*** EXERCISE INPUT

Lemma session_questions_follow_bank_order_witness :
  uuid_in (Postgres := postgresql) demoSessionId = Some demoSessionId ∧
  uuid_in (Postgres := postgresql) otherSessionId = Some otherSessionId ∧
  examSessions adminStore !! demoSessionId = Some demoSession ∧
  examSessions adminStore !! otherSessionId = Some reorderedSession ∧
  ExamSession.questionIds demoSession = Some [q1Id; q2Id] ∧
  ExamSession.questionIds reorderedSession = Some [q2Id; q1Id; q2Id] ∧
  getExamSessionQuestions (pg := postgresql) adminStore demoSessionId =
    getExamSessionQuestions (pg := postgresql) adminStore otherSessionId.
Proof.
  do 6 (split; [reflexivity|]).
  apply (session_questions_follow_bank_order (pg := postgresql) adminStore
           demoSessionId otherSessionId demoSessionId otherSessionId
           demoSession reorderedSession [q1Id; q2Id] [q2Id; q1Id; q2Id]);
    try reflexivity; try discriminate.
  intros x. rewrite !elem_of_cons, elem_of_nil. tauto.
Defined.

Lemma sessionQuestions_delete (ids : list string) (bank : list Question.t) (qid : string) :
  sessionQuestions ids (filter (λ q, Question.id q ≠ qid) bank) =
  filter (λ q, SessionQuestion.id q ≠ qid) (sessionQuestions ids bank).
Proof.
  unfold sessionQuestions. induction bank as [|q bank IH]; [done|].
  rewrite !filter_cons.
  destruct (decide (Question.id q ≠ qid)) as [Hne|He],
           (decide (Question.id q ∈ ids)) as [Hin|Hout].
  - rewrite filter_cons_True by done. rewrite !fmap_cons.
    rewrite filter_cons_True by done. by rewrite IH.
  - rewrite filter_cons_False by done. exact IH.
  - rewrite fmap_cons, filter_cons_False by done. exact IH.
  - exact IH.
Qed.
Lemma SFcompare_swap (x y : spec_float) :
  SFcompare y x = option_map CompOpp (SFcompare x y).
Proof.
  destruct x as [sx|sx| |sx mx ex], y as [sy|sy| |sy my ey];
    try reflexivity; try (destruct sx; reflexivity); try (destruct sy; reflexivity);
    try (destruct sx, sy; reflexivity).
  cbn. destruct sx, sy; try reflexivity;
    rewrite (Z.compare_antisym ey ex), (compare_cont_swap mx my);
    destruct (ey ?= ex)%Z; cbn; try rewrite CompOpp_involutive; reflexivity.
Qed.

(** [<] is asymmetric. *)
Lemma ltb_asym (a b : float) : (a <? b) = true -> (b <? a) = false.
Proof.
  rewrite !ltb_spec. unfold SFltb. rewrite (SFcompare_swap (Prim2SF a)).
  destruct (SFcompare (Prim2SF a) (Prim2SF b)) as [[| |]|]; cbn; congruence.
Qed.

(** *** Commutativity *)

(** The sign given to the rounding of a magnitude only shows in the sign
    of the result. *)
Lemma SFabs_round_aux_sign (s s' : bool) (m e : Z) (l : location) :
  SFabs (binary_round_aux prec emax s m e l)
  = SFabs (binary_round_aux prec emax s' m e l).
Proof.
  unfold binary_round_aux.
  destruct (shr_fexp prec emax m e l) as [mrs e1].
  destruct (shr_fexp prec emax _ e1 loc_Exact) as [mrs2 e2].
  destruct (shr_m mrs2); try reflexivity.
  destruct (Z.leb e2 (emax - prec)); reflexivity.
Qed.

Lemma SFabs_normalize_opp (m e : Z) :
  SFabs (binary_normalize prec emax (- m) e false)
  = SFabs (binary_normalize prec emax m e false).
Proof.
  destruct m as [|p|p]; simpl; try reflexivity;
    unfold binary_round;
    destruct (shl_align p e _) as [mz ez]; apply SFabs_round_aux_sign.
Qed.
Lemma saveJobStatus_default_on_absent_witness :
  loadJobStatuses
    (saveJobStatus (Some Samples.trackedStorage) "job-2" NotApplied
       "Data Analyst" "Globex" "2026-01-06T09:00:00.000Z") !! "job-2"
  = Some NotApplied.
Proof.
  apply (saveJobStatus_default_on_absent Samples.trackedStorage "job-2"
           "Data Analyst" "Globex" "2026-01-06T09:00:00.000Z").
  reflexivity.
Defined.

End JobStatusFacts.

(** ** The dashboard pipeline *)

Module DashboardFacts.
Import JS Data Dashboard SortFacts.

Lemma filter_swap {A} (p q : A → bool) (l : list A) :
  List.filter p (List.filter q l) = List.filter q (List.filter p l).
Proof.
  induction l as [|x l IH]; [done|]. simpl.
  destruct (q x) eqn:Hq, (p x) eqn:Hp; simpl; rewrite ?Hq, ?Hp, IH; done.
Qed.

Lemma filter_both {A} (p q : A → bool) (l : list A) :
  List.filter q (List.filter p l) = List.filter (λ x, p x && q x) l.
Proof.
  induction l as [|x l IH]; [done|]. simpl.
  destruct (p x) eqn:Hp; simpl; [|done].
  destruct (q x); by rewrite IH.
Qed.

Lemma filter_all {A} (l : list A) : List.filter (λ _, true) l = l.
Proof. induction l as [|x l IH]; [done|]. simpl. by rewrite IH. Qed.

Lemma filter_sublist {A} (p : A → bool) (l : list A) :
  List.filter p l `sublist_of` l.
Proof.
  induction l as [|x l IH]; simpl; [constructor|].
  destruct (p x); by constructor.
Qed.

Lemma elem_of_filter_bool {A} (p : A → bool) (l : list A) x :
  x ∈ List.filter p l ↔ x ∈ l ∧ p x = true.
Proof. rewrite !list_elem_of_In. apply filter_In. Qed.

Lemma stage_if {A} (c : bool) (p : A → bool) (l : list A) :
  (if c then List.filter p l else l) =
  List.filter (λ x, if c then p x else true) l.
Proof. destruct c; [done|]. by rewrite filter_all. Qed.

Lemma stage_match {A B} (o : option B) (p : B → A → bool) (l : list A) :
  match o with Some b => List.filter (p b) l | None => l end =
  List.filter (λ x, match o with Some b => p b x | None => true end) l.
Proof. destruct o; [done|]. by rewrite filter_all. Qed.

******

PROBLEM STATEMENT:
Lines with "Analyst" in them are what the answer must contain; copy each from the records above.

RESPONSE BELOW:
       "Data Analyst" "Globex" "2026-01-06T09:00:00.000Z") !! "job-2"
           "Data Analyst" "Globex" "2026-01-06T09:00:00.000Z").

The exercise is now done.